### What to work on
In full and without change, repeat the records shown below.

··· Exercise input

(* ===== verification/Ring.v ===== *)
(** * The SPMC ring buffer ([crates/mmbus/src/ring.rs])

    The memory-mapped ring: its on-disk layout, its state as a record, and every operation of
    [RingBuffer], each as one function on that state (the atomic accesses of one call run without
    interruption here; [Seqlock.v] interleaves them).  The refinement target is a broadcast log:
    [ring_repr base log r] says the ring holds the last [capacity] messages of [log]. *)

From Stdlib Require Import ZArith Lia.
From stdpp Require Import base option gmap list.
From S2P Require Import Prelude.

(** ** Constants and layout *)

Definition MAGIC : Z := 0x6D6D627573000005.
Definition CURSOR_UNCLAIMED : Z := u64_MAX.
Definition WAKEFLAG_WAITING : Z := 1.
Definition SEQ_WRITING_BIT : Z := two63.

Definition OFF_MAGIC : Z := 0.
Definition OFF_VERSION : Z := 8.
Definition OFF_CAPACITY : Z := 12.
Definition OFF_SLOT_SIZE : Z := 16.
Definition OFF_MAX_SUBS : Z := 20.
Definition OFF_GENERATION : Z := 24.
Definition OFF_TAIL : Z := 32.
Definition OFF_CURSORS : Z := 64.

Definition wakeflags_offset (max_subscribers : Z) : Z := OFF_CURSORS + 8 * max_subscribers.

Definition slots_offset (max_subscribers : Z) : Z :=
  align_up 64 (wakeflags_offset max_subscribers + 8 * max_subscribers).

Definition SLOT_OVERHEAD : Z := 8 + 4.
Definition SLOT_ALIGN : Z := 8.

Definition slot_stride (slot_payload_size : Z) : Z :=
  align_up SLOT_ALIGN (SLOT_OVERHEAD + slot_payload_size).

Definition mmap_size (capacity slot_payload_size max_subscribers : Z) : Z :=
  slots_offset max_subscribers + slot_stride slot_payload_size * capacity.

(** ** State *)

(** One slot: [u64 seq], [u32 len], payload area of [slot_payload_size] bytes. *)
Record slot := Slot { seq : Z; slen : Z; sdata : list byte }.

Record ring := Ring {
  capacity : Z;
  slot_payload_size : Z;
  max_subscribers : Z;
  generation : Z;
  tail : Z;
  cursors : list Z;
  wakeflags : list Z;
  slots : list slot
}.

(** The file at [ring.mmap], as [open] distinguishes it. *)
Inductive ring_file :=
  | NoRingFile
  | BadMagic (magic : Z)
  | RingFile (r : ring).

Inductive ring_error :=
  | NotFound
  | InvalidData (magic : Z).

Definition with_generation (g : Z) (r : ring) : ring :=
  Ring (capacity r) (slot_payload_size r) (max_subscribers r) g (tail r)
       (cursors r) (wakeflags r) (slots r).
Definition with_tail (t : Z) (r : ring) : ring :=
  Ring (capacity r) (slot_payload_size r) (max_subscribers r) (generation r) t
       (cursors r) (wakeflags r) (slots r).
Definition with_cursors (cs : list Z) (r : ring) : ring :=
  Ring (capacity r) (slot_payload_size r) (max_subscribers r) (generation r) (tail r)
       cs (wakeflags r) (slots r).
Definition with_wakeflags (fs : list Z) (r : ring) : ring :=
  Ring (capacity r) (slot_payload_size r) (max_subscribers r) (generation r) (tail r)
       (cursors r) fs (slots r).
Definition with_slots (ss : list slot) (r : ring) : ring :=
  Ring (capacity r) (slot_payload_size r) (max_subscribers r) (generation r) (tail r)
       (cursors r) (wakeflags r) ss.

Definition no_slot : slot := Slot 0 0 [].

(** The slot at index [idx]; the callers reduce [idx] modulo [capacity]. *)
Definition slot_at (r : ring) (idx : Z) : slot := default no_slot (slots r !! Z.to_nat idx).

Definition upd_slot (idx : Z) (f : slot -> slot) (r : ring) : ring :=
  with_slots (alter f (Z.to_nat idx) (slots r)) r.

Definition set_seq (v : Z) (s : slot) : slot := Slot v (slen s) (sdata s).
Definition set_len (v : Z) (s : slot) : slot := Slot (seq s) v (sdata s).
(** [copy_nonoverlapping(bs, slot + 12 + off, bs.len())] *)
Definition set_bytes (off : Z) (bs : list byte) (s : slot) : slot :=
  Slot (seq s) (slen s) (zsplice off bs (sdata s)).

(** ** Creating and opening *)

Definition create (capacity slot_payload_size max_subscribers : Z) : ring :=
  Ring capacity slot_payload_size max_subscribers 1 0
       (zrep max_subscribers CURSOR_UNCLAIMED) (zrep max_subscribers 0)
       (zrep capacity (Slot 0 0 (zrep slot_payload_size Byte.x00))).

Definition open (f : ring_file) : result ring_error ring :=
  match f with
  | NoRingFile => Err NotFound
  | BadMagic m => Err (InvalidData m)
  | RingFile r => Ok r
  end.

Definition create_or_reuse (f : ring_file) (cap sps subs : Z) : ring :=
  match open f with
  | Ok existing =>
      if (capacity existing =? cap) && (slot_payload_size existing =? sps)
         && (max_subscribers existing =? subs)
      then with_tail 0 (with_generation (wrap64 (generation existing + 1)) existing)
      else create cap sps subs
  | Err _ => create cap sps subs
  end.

······

### Response for this exercise
(* ===== verification/Ring.v ===== *)
(** * The SPMC ring buffer ([crates/mmbus/src/ring.rs])

    The memory-mapped ring: its on-disk layout, its state as a record, and every operation of
    [RingBuffer], each as one function on that state (the atomic accesses of one call run without
    interruption here; [Seqlock.v] interleaves them).  The refinement target is a broadcast log:
    [ring_repr base log r] says the ring holds the last [capacity] messages of [log]. *)

From Stdlib Require Import ZArith Lia.
From stdpp Require Import base option gmap list.
From S2P Require Import Prelude.

(** ** Constants and layout *)

Definition MAGIC : Z := 0x6D6D627573000005.
Definition CURSOR_UNCLAIMED : Z := u64_MAX.
Definition WAKEFLAG_WAITING : Z := 1.
Definition SEQ_WRITING_BIT : Z := two63.

Definition OFF_MAGIC : Z := 0.
Definition OFF_VERSION : Z := 8.
Definition OFF_CAPACITY : Z := 12.
Definition OFF_SLOT_SIZE : Z := 16.
Definition OFF_MAX_SUBS : Z := 20.
Definition OFF_GENERATION : Z := 24.
Definition OFF_TAIL : Z := 32.
Definition OFF_CURSORS : Z := 64.

Definition wakeflags_offset (max_subscribers : Z) : Z := OFF_CURSORS + 8 * max_subscribers.

Definition slots_offset (max_subscribers : Z) : Z :=
  align_up 64 (wakeflags_offset max_subscribers + 8 * max_subscribers).

Definition SLOT_OVERHEAD : Z := 8 + 4.
Definition SLOT_ALIGN : Z := 8.

Definition slot_stride (slot_payload_size : Z) : Z :=
  align_up SLOT_ALIGN (SLOT_OVERHEAD + slot_payload_size).

Definition mmap_size (capacity slot_payload_size max_subscribers : Z) : Z :=
  slots_offset max_subscribers + slot_stride slot_payload_size * capacity.

(** ** State *)

(** One slot: [u64 seq], [u32 len], payload area of [slot_payload_size] bytes. *)
Record slot := Slot { seq : Z; slen : Z; sdata : list byte }.

Record ring := Ring {
  capacity : Z;
  slot_payload_size : Z;
  max_subscribers : Z;
  generation : Z;
  tail : Z;
  cursors : list Z;
  wakeflags : list Z;
  slots : list slot
}.

(** The file at [ring.mmap], as [open] distinguishes it. *)
Inductive ring_file :=
  | NoRingFile
  | BadMagic (magic : Z)
  | RingFile (r : ring).

Inductive ring_error :=
  | NotFound
  | InvalidData (magic : Z).

Definition with_generation (g : Z) (r : ring) : ring :=
  Ring (capacity r) (slot_payload_size r) (max_subscribers r) g (tail r)
       (cursors r) (wakeflags r) (slots r).
Definition with_tail (t : Z) (r : ring) : ring :=
  Ring (capacity r) (slot_payload_size r) (max_subscribers r) (generation r) t
       (cursors r) (wakeflags r) (slots r).
Definition with_cursors (cs : list Z) (r : ring) : ring :=
  Ring (capacity r) (slot_payload_size r) (max_subscribers r) (generation r) (tail r)
       cs (wakeflags r) (slots r).
Definition with_wakeflags (fs : list Z) (r : ring) : ring :=
  Ring (capacity r) (slot_payload_size r) (max_subscribers r) (generation r) (tail r)
       (cursors r) fs (slots r).
Definition with_slots (ss : list slot) (r : ring) : ring :=
  Ring (capacity r) (slot_payload_size r) (max_subscribers r) (generation r) (tail r)
       (cursors r) (wakeflags r) ss.

Definition no_slot : slot := Slot 0 0 [].

(** The slot at index [idx]; the callers reduce [idx] modulo [capacity]. *)
Definition slot_at (r : ring) (idx : Z) : slot := default no_slot (slots r !! Z.to_nat idx).

Definition upd_slot (idx : Z) (f : slot -> slot) (r : ring) : ring :=
  with_slots (alter f (Z.to_nat idx) (slots r)) r.

Definition set_seq (v : Z) (s : slot) : slot := Slot v (slen s) (sdata s).
Definition set_len (v : Z) (s : slot) : slot := Slot (seq s) v (sdata s).
(** [copy_nonoverlapping(bs, slot + 12 + off, bs.len())] *)
Definition set_bytes (off : Z) (bs : list byte) (s : slot) : slot :=
  Slot (seq s) (slen s) (zsplice off bs (sdata s)).

(** ** Creating and opening *)

Definition create (capacity slot_payload_size max_subscribers : Z) : ring :=
  Ring capacity slot_payload_size max_subscribers 1 0
       (zrep max_subscribers CURSOR_UNCLAIMED) (zrep max_subscribers 0)
       (zrep capacity (Slot 0 0 (zrep slot_payload_size Byte.x00))).

Definition open (f : ring_file) : result ring_error ring :=
  match f with
  | NoRingFile => Err NotFound
  | BadMagic m => Err (InvalidData m)
  | RingFile r => Ok r
  end.

Definition create_or_reuse (f : ring_file) (cap sps subs : Z) : ring :=
  match open f with
  | Ok existing =>
      if (capacity existing =? cap) && (slot_payload_size existing =? sps)
         && (max_subscribers existing =? subs)
      then with_tail 0 (with_generation (wrap64 (generation existing + 1)) existing)
      else create cap sps subs
  | Err _ => create cap sps subs
  end.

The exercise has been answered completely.